- O Templo de Kailasa, monolítico, foi esculpido de cima para baixo a partir de uma única rocha basaltica nas Cavernas de Ellora, no estado de Maharashtra, Índia, no século VIII.
- Estima-se que mais de 200 mil toneladas de rocha foram removidas manualmente ao longo de décadas para formar o santuário dedicado a Shiva.
- A estrutura central tem cerca de 32,6 metros de altura, base de 33 metros de largura e 50 metros de comprimento.
- O projeto se destaca pela técnica de escavação vertical e pela integração do templo ao solo rochoso, conferindo estabilidade milenar.
- A preservação é coordenada pelo Ministério da Cultura da Índia, com ações para conter a erosão, controlar o fluxo de visitantes e usar scanners para mapear fissuras e monitorar riscos.
O Templo de Kailasa, monolito esculpido na rocha, está nas Cavernas de Ellora, na Índia. Realizado no século 8, o projeto não usou blocos externos, mas escavações verticais a partir do topo para dentro da montanha. O santuário dedica-se ao deus Shiva.
A obra exigiu remoção planejada de rocha basáltica, totalizando centenas de milhares de toneladas ao longo de décadas. A técnica exigia precisão extrema, pois qualquer falha comprometeria a integridade estrutural da edificação.

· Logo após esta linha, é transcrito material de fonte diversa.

Lemma rev1_select_registered (st : Rev1.pipeline) (s : Rev1.selection) (mp : promise string) :
  Rev1.markdownPromise st = Some mp ->
  Rev1.markdownPromise (Rev1.select markdownToPDF st s) = Some mp /\
  Rev1.pdfBufferPromise (Rev1.select markdownToPDF st s) =
    match Rev1.pdfBufferPromise st with
    | Some p => Some p
    | None => if Rev1.is_pdf s then Some (then_ mp markdownToPDF) else None
    end.
Proof.
  destruct st as [ev md pdf cs]; simpl; intros ->.
  destruct s as [f|]; simpl; unfold Rev1.toMarkDown, Rev1.toPDF; simpl;
    destruct pdf; auto.
Qed.

Lemma rev1_fold_registered (sels : list Rev1.selection) (st : Rev1.pipeline)
    (mp : promise string) :
  Rev1.markdownPromise st = Some mp ->
  Rev1.markdownPromise (fold_left (Rev1.select markdownToPDF) sels st) = Some mp /\
  Rev1.pdfBufferPromise (fold_left (Rev1.select markdownToPDF) sels st) =
    match Rev1.pdfBufferPromise st with
    | Some p => Some p
    | None => if existsb Rev1.is_pdf sels then Some (then_ mp markdownToPDF) else None
    end.
Proof.
  revert st; induction sels as [|s r IH]; simpl; intros st H.
  - split; [exact H|destruct (Rev1.pdfBufferPromise st); reflexivity].
  - destruct (rev1_select_registered st s mp H) as [Hm Hp].
    destruct (IH _ Hm) as [Hm' Hp']; split; [exact Hm'|].
    rewrite Hp', Hp.
    destruct (Rev1.pdfBufferPromise st), (Rev1.is_pdf s); reflexivity.
Qed.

O templo principal mede aproximadamente 32,6 metros de altura, com base de 33 metros e comprimento de 50 metros. A montanha foi esculpida inteiramente, integrando pátios, escadas e esculturas sem reutilizar blocos externos.

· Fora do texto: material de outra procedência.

Lemma mapResult_entryFor l :
  Forall (fun d => inherited (md_modelId d) = false) l ->
  mapResult withModelInfo l = Ok (List.map entryFor l).
Proof.
  induction 1 as [|d rest Hd _ IH]; simpl; [reflexivity|].
  now rewrite (withModelInfo_entryFor d Hd), IH.
Qed.

Lemma summarize_summaryOf cid st :
  properNames st -> summarize cid st = Ok (summaryOf cid st).
Proof.
  intros Hst. unfold summarize, summaryOf.
  rewrite mapResult_entryFor.
  - simpl. now rewrite List.map_map.
  - unfold properNames in Hst. rewrite List.Forall_map. exact Hst.
Qed.

Lemma processAll_summary now cid st :
  forall txs, processAll now initState txs = Ok st ->
              summarize cid st = Ok (summaryOf cid st).
Proof.
  intros txs Hall. apply summarize_summaryOf.
  apply (processAll_properNames now txs initState st Hall). constructor.
Qed.

(** A returned summary is the one built from the state in which the loop
    ends. *)
Lemma summary_state now cid txs s :
  costOfTransactions now cid (Some txs) = Ok (Some s) ->
  exists st, processAll now initState txs = Ok st /\ s = summaryOf cid st.
Proof.
  unfold costOfTransactions. destruct txs as [|t rest]; [discriminate|].
  destruct (processAll now initState (t :: rest)) as [st|e] eqn:Hall; simpl;
    [|discriminate].
  rewrite (processAll_summary now cid st _ Hall). simpl.
  intros [= <-]. eauto.
Qed.

Lemma state_summary now cid txs st :
  txs <> [] -> processAll now initState txs = Ok st ->
  costOfTransactions now cid (Some txs) = Ok (Some (summaryOf cid st)).
Proof.
  intros Hne Hall. unfold costOfTransactions.
  destruct txs as [|t rest]; [contradiction|].
  rewrite Hall. simpl. now rewrite (processAll_summary now cid st _ Hall).
Qed.

(** * lastUpdated *)

Lemma processTransaction_lastUpdated now st t st' a :
  processTransaction now st t = Ok st' ->
  lastUpdated st = Some a ->
  lastUpdated st' = Some (from_option (Z.max a) a (createdAt t)).
Proof.
  unfold processTransaction, newDate. intros Hstep Ha.
  cbv zeta in Hstep. rewrite Ha in Hstep.
  assert (Hlater :
    (if JsDate.gtb (createdAt t) (Some a) then createdAt t else Some a)
    = Some (from_option (Z.max a) a (createdAt t))).
  { destruct (createdAt t) as [x|]; simpl; [|reflexivity].
    destruct (Z.ltb_spec a x); f_equal; lia. }
  rewrite Hlater in Hstep.
  destruct (modelOf t) as [m|].
  - destruct (calculateCost now m (currentTokenUsage t) (Some (createdAt t)))
      as [cost|e]; simpl in Hstep; [|discriminate].
    destruct cost; injection Hstep as <-; reflexivity.
  - injection Hstep as <-. reflexivity.
Qed.

Lemma processAll_lastUpdated now txs : forall st st' a,
  processAll now st txs = Ok st' ->
  lastUpdated st = Some a ->
  lastUpdated st' = Some (foldl Z.max a (timestamps txs)).
Proof.
  induction txs as [|t rest IH]; simpl; intros st st' a Hall Ha.
  - injection Hall as <-. exact Ha.
  - destruct (processTransaction now st t) as [st1|e] eqn:Hstep; simpl in Hall;
      [|discriminate].
    pose proof (processTransaction_lastUpdated _ _ _ _ _ Hstep Ha) as H1.
    rewrite (IH _ _ _ Hall H1). unfold timestamps. simpl.
    destruct (createdAt t); reflexivity.
Qed.

Lemma foldl_max_ge a l : a <= foldl Z.max a l.
Proof.
  revert a. induction l as [|x l IH]; simpl; intros a; [lia|].
  specialize (IH (Z.max a x)). lia.
Qed.

Lemma foldl_max_upper a l : Forall (fun y => y <= foldl Z.max a l) l.
Proof.
  revert a. induction l as [|x l IH]; simpl; intros a; constructor.
  - pose proof (foldl_max_ge (Z.max a x) l). lia.
  - apply IH.
Qed.

Lemma foldl_max_mono a b l : a <= b -> foldl Z.max a l <= foldl Z.max b l.
Proof.
  revert a b. induction l as [|x l IH]; simpl; intros a b Hab; [exact Hab|].
  apply IH. lia.
Qed.

(** Starting the maximum at a value below some element does not change it. *)
Lemma foldl_max_start a l x xs :
  l = x :: xs -> Exists (fun y => a <= y) l -> foldl Z.max a l = foldl Z.max x xs.
Proof.
  intros -> Hex. simpl.
  apply Z.le_antisymm.
  - apply List.Exists_cons in Hex as [Hx|Hex].
    + apply foldl_max_mono. lia.
    + assert (Hmax : Z.max a x <= foldl Z.max x xs).
      { pose proof (foldl_max_ge x xs).
        rewrite List.Exists_exists in Hex. destruct Hex as (y & Hy & Hay).
        pose proof (foldl_max_upper x xs) as Hup.
        rewrite List.Forall_forall in Hup. specialize (Hup y Hy). lia. }
      clear Hex. revert Hmax. generalize (Z.max a x) as b.
      generalize (foldl_max_ge x xs). generalize (foldl_max_upper x xs).
      generalize (foldl Z.max x xs) as M. clear.
      induction xs as [|y ys IH]; simpl; intros M Hup HM b Hb; [exact Hb|].
      inversion Hup; subst. apply IH; [assumption|lia|lia].
  - apply foldl_max_mono. lia.
Qed.

(** C6, as the code has it. Whenever the aggregation returns a summary, its
    [lastUpdated] is the largest of the epoch and the timestamps of the
    records: the maximum timestamp when a record is dated at or after the
    epoch, and the epoch itself when no record carries a timestamp. *)
Theorem lastUpdated_is_latest
    (now : Z) (cid : string) (txs : list Transaction) (s : ConversationCostSummary) :
  costOfTransactions now cid (Some txs) = Ok (Some s) ->
  s_lastUpdated s = Some (foldl Z.max 0 (timestamps txs)) /\
  (forall x xs, timestamps txs = x :: xs -> Exists (fun y => 0 <= y) (timestamps txs) ->
                s_lastUpdated s = Some (foldl Z.max x xs)) /\
  (timestamps txs = [] -> s_lastUpdated s = JsDate.epoch).
Proof.
  intros Hs. destruct (summary_state _ _ _ _ Hs) as (st & Hall & ->).
  cbn [s_lastUpdated summaryOf].
  pose proof (processAll_lastUpdated _ _ _ _ 0 Hall eq_refl) as Hl.
  rewrite Hl. split; [reflexivity|]. split.
  - intros x xs Hts Hex. f_equal. now apply foldl_max_start.
  - intros ->. reflexivity.
Qed.

Lemma lastUpdated_is_latest_witness :
  exists s,
    costOfTransactions 0 "c1" (Some threeDated) = Ok (Some s) /\
    s_lastUpdated s = JsDate.parse "2024-06-01T15:00:00Z".
Proof.
  assert (H : exists s, costOfTransactions 0 "c1" (Some threeDated) = Ok (Some s))
    by (eexists; vm_compute; reflexivity).
  destruct H as [s Hs]. exists s. split; [exact Hs|].
  rewrite (proj1 (lastUpdated_is_latest 0 "c1" threeDated s Hs)).
  vm_compute. reflexivity.
Defined.

(** C6 as stated fails: when no record carries a timestamp the summary is
    dated at the epoch, whatever the current time; and a record dated before
    the epoch does not move [lastUpdated] either. *)
Lemma lastUpdated_not_now :
  (exists s,
     costOfTransactions 1717200000000 "c1" (Some [bareTx]) = Ok (Some s) /\
     s_lastUpdated s = JsDate.epoch /\
     ~ lastUpdatedAsSpecified 1717200000000 [bareTx] s) /\
  (exists s,
     costOfTransactions 1717200000000 "c1" (Some [preEpochTx]) = Ok (Some s) /\
     s_lastUpdated s = JsDate.epoch /\
     ~ lastUpdatedAsSpecified 1717200000000 [preEpochTx] s).
Proof.
  split.
  - eexists. split; [vm_compute; reflexivity|]. split; [reflexivity|].
    unfold lastUpdatedAsSpecified. simpl. discriminate.
  - eexists. split; [vm_compute; reflexivity|]. split; [reflexivity|].
    unfold lastUpdatedAsSpecified. vm_compute. discriminate.
Qed.

(** * Rounding of the summary *)



(** The rounding of the source on binary64 numbers. Seven prompt tokens of
    gpt-4o cost 0.000035 before rounding to binary64; the product with 100000
    is just below 3.5 and is rounded down. The binary64 number nearest to
    0.000165 lies below it, its product with 100000 is 16.5 and is rounded
    up. *)
Example round5_seven_tokens :
  B64.round5 (B64.perMillion (Some 7) (B64.ofQ 5.0)) = B64.ofQ 0.00003.
Proof. vm_compute. reflexivity. Qed.

Example round5_tie_from_below : B64.round5 (B64.ofQ 0.000165) = B64.ofQ 0.00017.
Proof. vm_compute. reflexivity. Qed.

Example Math_round_examples :
  B64.Math_round (B64.ofQ 2.5) = B64.ofZ 3 /\
  B64.Math_round (B64.ofQ (-2.5)) = B64.ofZ (-2) /\
  B64.Math_round (B64.ofQ (-0.5)) = S754_zero true /\
  B64.Math_round (B64.ofQ 0.49999999999999994) = S754_zero false /\
  B64.Math_round (S754_infinity false) = S754_infinity false.
Proof. vm_compute. repeat split. Qed.

(** Sums of binary64 numbers depend on their order, and the rounding to 5
    decimal places can make the difference visible: the same four
    transactions give a prompt cost of 0.00032 in one order and of 0.00031
    in another. *)
Example rounded_cost_depends_on_order :
  match B64.costOfTransactions 0 "c1" (Some fourOfGpt4o),
        B64.costOfTransactions 0 "c1" (Some fourOfGpt4oSwapped) with
  | Ok (Some s), Ok (Some s') =>
      B64.cb_prompt (B64.s_costBreakdown s) = B64.ofQ 0.00032 /\
      B64.cb_prompt (B64.s_costBreakdown s') = B64.ofQ 0.00031
  | _, _ => False
  end.
Proof. vm_compute. split; reflexivity. Qed.

(** The total is summed by category and the cost of a model by transaction:
    after rounding the two can differ in the last place. *)
Example total_and_entry_differ :
  match B64.costOfTransactions 0 "c1"
          (Some [promptTx "gpt-4o" "2024-06-01" (-1);
                 completionTx "gpt-4o" "2024-06-01" (-2);
                 promptTx "gpt-4o" "2024-06-01" (-28)]) with
  | Ok (Some s) =>
      B64.totalCost s = B64.ofQ 0.00018 /\
      B64.round5 <$> (B64.md_cost <$> (B64.me_data <$> head (B64.s_modelBreakdown s)))
      = Some (B64.ofQ 0.00017)
  | _ => False
  end.
Proof. vm_compute. split; reflexivity. Qed.



(** * The batch operation *)

Lemma own_setProperty_ne o k v id :
  id <> k -> own (setProperty o k v) !! id = own o !! id.
Proof.
  intros Hne. unfold setProperty.
  destruct (String.eqb k "__proto__").
  - destruct (own o !! k), (prototype o); cbn [own];
      try reflexivity; now rewrite lookup_insert_ne by congruence.
  - cbn [own]. now rewrite lookup_insert_ne by congruence.
Qed.

Lemma own_setProperty_eq o k v :
  k <> "__proto__" -> own (setProperty o k v) !! k = Some v.
Proof.
  intros Hk. unfold setProperty.
  destruct (String.eqb_spec k "__proto__"); [contradiction|].
  cbn [own]. apply lookup_insert_eq.
Qed.

Lemma prototype_setProperty o k v :
  k <> "__proto__" -> prototype (setProperty o k v) = prototype o.
Proof.
  intros Hk. unfold setProperty.
  destruct (String.eqb_spec k "__proto__"); [contradiction|reflexivity].
Qed.

Section Batch.

Variables (db : Db) (now : Z) (userId : option string).

Let display (conversationId : string) : option CostDisplay :=
  getConversationCostDisplay db now conversationId userId.

Lemma runBatch_lookup (batch : list string) :
  forall (results : ResultsObject) (id : string),
    id <> "__proto__" ->
    own (runBatch db now userId results batch) !! id
    = if decide (id ∈ batch) then Some (display id) else own results !! id.
Proof.
  unfold runBatch.
  induction batch as [|c cs IH]; intros results id Hid; cbn [List.map foldl fst snd].
  - rewrite decide_False; [reflexivity|apply not_elem_of_nil].
  - rewrite IH by exact Hid. destruct (decide (id = c)) as [->|Hne].
    + rewrite own_setProperty_eq by exact Hid.
      rewrite (decide_True (P := c ∈ c :: cs)) by apply list_elem_of_here.
      destruct (decide (c ∈ cs)); reflexivity.
    + rewrite own_setProperty_ne by exact Hne.
      destruct (decide (id ∈ cs)) as [Hin|Hout].
      * rewrite decide_True; [reflexivity|now apply list_elem_of_further].
      * rewrite decide_False; [reflexivity|].
        intros [?|?]%elem_of_cons; contradiction.
Qed.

Dimensões e técnica de escavação
A estrutura central, com cerca de 200 mil toneladas de rocha removida, supera muitas obras religiosas da época em escala. O método vertical começou no topo e avançou para a base, mantendo a estabilidade da rocha sólida.
O conjunto de Ellora abriga influências budistas, hindus e jainistas, com paredes decoradas por painéis que narram épicos milenares. A tridimensionalidade é resultado de ferramentas de ferro da época.

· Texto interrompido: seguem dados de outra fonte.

(** * An in-memory organisational model: employees, buildings, companies

    Shallow embedding of [Q3.py] (the richest of the three variants; the
    [Employee], [Building] and [Company] classes of [Q2.py] are textually the
    same as the ones embedded here, and [Q1.py] is a subset of them).

    Conventions of the embedding.
    - A Python object with private attributes is a record; the field that
      holds [self.__x] of class [C] carries Python's mangled name [C__x], and
      the read-only property [x] of the class is the function [C_x].
    - A method that mutates [self] returns the new state of the object; a
      method that may raise returns a [result].
    - Ids and incomes are Python [int]s (the drivers construct every employee
      with an [int] income), modelled as [Z]; [str] of an [int] is its
      decimal rendering.  Arithmetic and comparison of IEEE floating point
      values are outside the model; the area of a building, which the
      program only stores and prints, may be a float (see [pynum]).
    - An Employee never changes after its construction, so the object is
      identified with its three attributes, and membership in a list stands
      for membership by identity.
    - In the records each Building of a ConstructionCompany carries its
      own employee list.  Buildings that share one list object (two
      buildings constructed on one list, one building added twice) are the
      subject of the store at the end of the definitions, where
      [assign_employee_to_building] is written again on list objects. *)

From Stdlib Require Import ZArith String Ascii.
From stdpp Require Import base list strings pretty sorting gmap.

Open Scope Z_scope.

(** ** Python values that the embedded code distinguishes *)

Inductive BuildingType : Type :=
  | WAREHOUSE
  | DISTRIBUTION_CENTER
  | FLEX_SPACE
  | MANUFACTURING_BUILDING.

Inductive ConstructionCompanyType : Type :=
  | GENERAL_CONTRACTOR
  | SUBCONTRACTOR
  | CONSTRUCTION_MANAGER.

Global Instance BuildingType_eq_dec : EqDecision BuildingType.
Proof. solve_decision. Defined.

Global Instance ConstructionCompanyType_eq_dec : EqDecision ConstructionCompanyType.
Proof. solve_decision. Defined.

(** [member.name] of an [Enum] member. *)
Definition BuildingType_name (t : BuildingType) : string :=
  match t with
  | WAREHOUSE => "WAREHOUSE"
  | DISTRIBUTION_CENTER => "DISTRIBUTION_CENTER"
  | FLEX_SPACE => "FLEX_SPACE"
  | MANUFACTURING_BUILDING => "MANUFACTURING_BUILDING"
  end.

(** [member.value] of an [Enum] member. *)
Definition BuildingType_value (t : BuildingType) : Z :=
  match t with
  | WAREHOUSE => 1
  | DISTRIBUTION_CENTER => 2
  | FLEX_SPACE => 3
  | MANUFACTURING_BUILDING => 4
  end.

Definition ConstructionCompanyType_name (t : ConstructionCompanyType) : string :=
  match t with
  | GENERAL_CONTRACTOR => "GENERAL_CONTRACTOR"
  | SUBCONTRACTOR => "SUBCONTRACTOR"
  | CONSTRUCTION_MANAGER => "CONSTRUCTION_MANAGER"
  end.

(** The dynamically typed values that meet at the [==] of
    [assign_employee_to_building] and as keys of the dictionary built by
    [get_building_by_type]: a [str] or a member of [BuildingType]. *)
Inductive pyobj : Type :=
  | PyStr (s : string)
  | PyEnum (t : BuildingType).

Global Instance pyobj_eq_dec : EqDecision pyobj.
Proof. solve_decision. Defined.

(** Python's [a == b].  [str.__eq__] answers [NotImplemented] for a
    non-[str] operand and a plain [Enum] member compares by identity, so a
    [str] never equals an [Enum] member. *)
Definition py_eq (a b : pyobj) : bool :=
  match a, b with
  | PyStr s, PyStr s' => bool_decide (s = s')
  | PyEnum t, PyEnum t' => bool_decide (t = t')
  | PyStr _, PyEnum _ => false
  | PyEnum _, PyStr _ => false
  end.

(** A number that the program stores and prints but never computes with.
    A [float] is carried by the text that [repr] gives for it: the area
    [2500.0] of the drivers is [PyFloat "2500.0"]. *)
Inductive pynum : Type :=
  | PyInt (n : Z)
  | PyFloat (repr : string).

(** Python's [str(x)], as used by the f-strings. *)
Definition str_int (n : Z) : string := pretty n.

Definition str_num (x : pynum) : string :=
  match x with
  | PyInt n => str_int n
  | PyFloat repr => repr
  end.

Definition str_pyobj (x : pyobj) : string :=
  match x with
  | PyStr s => s
  | PyEnum t => "BuildingType." +:+ BuildingType_name t
  end.

(** The line feed character written [\n] in the Python source. *)
Definition LF : ascii := Ascii.ascii_of_nat 10.
Definition NL : string := String LF EmptyString.

(** [sep.join(parts)]. *)
Fixpoint join (sep : string) (parts : list string) : string :=
  match parts with
  | [] => ""
  | [p] => p
  | p :: rest => p +:+ sep +:+ join sep rest
  end.

(** ** Exceptions *)

Inductive exn : Type :=
  | ValueError (msg : string).

Inductive result (A : Type) : Type :=
  | Return (a : A)
  | Raise (e : exn).

Arguments Return {A} a.
Arguments Raise {A} e.

(** ** The built-in [sorted(xs, key=..., reverse=True)]

    Python documents [sorted] as stable, and [reverse=True] as sorting into
    descending key order while keeping the original order of elements with
    equal keys.  The built-in is modelled by the stable insertion sort below:
    an element goes in front of the first element whose key is not larger.
    The keys are integers: on keys that [<] orders linearly the result of a
    stable sort is determined, whatever the algorithm.  Keys that are not
    ordered, such as a float NaN among the incomes, are outside this
    definition, and so are all statements about the top five. *)

Section Sorted.
Context {A : Type} (key : A → Z).

Fixpoint insert_reverse (x : A) (l : list A) : list A :=
  match l with
  | [] => [x]
  | y :: l' =>
      if bool_decide (key y ≤ key x) then x :: y :: l'
      else y :: insert_reverse x l'
  end.

Definition sorted_reverse (xs : list A) : list A :=
  foldr insert_reverse [] xs.

(** [descending a b]: in descending key order [a] may stand in front of
    [b]. *)
Definition descending (a b : A) : Prop := key b ≤ key a.
End Sorted.

(** The distinct elements of a list, in the order of their first
    occurrence: the order in which a [dict] filled from the list holds
    its keys. *)
Fixpoint first_seen {A : Type} `{!EqDecision A} (l : list A) : list A :=
  match l with
  | [] => []
  | x :: l' => x :: filter (λ y, y ≠ x) (first_seen l')
  end.

(** ** class Employee *)

Record Employee : Type := mkEmployee {
  Employee__employee_id : Z;
  Employee__employee_name : string;
  Employee__annual_income : Z
}.

Global Instance Employee_eq_dec : EqDecision Employee.
Proof. solve_decision. Defined.

Definition employee_id (self : Employee) : Z := Employee__employee_id self.
Definition employee_name (self : Employee) : string := Employee__employee_name self.
Definition annual_income (self : Employee) : Z := Employee__annual_income self.

Definition Employee_display (self : Employee) : string :=
  "ID: " +:+ str_int (Employee__employee_id self) +:+
  ", Name: " +:+ Employee__employee_name self +:+
  ", Income: $" +:+ str_int (Employee__annual_income self).

(** The exception of a failed lookup by id:
    [ValueError(f"Employee with ID {employee_id} not found")]. *)
Definition employee_not_found (id : Z) : exn :=
  ValueError ("Employee with ID " +:+ str_int id +:+ " not found").

(** The loop shared, text for text, by [Building.get_employee] and
    [Company.get_employee]. *)
Fixpoint get_employee_loop (employees : list Employee) (id : Z) : result Employee :=
  match employees with
  | [] => Raise (employee_not_found id)
  | employee :: rest =>
      if bool_decide (employee_id employee = id) then Return employee
      else get_employee_loop rest id
  end.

A preservação do sítio é coordenada pelo Ministério da Cultura da Índia. Medidas atuais visam reduzir erosão do basalto e controlar o fluxo de visitantes para manter a integridade das faces esculpidas.
Proteção e estudos em curso
Pesquisadores utilizam scanners de alta resolução para mapear rachaduras e monitorar a estabilidade do monolito. O Kailasa é reconhecido internacionalmente como exemplo único de engenharia antiga e complexo artístico.
O local funciona como centro de estudo arqueológico e ponto de peregrinação. A obra continua a inspirar arquitetos contemporâneos, demonstrando a capacidade humana de moldar paisagens rochosas.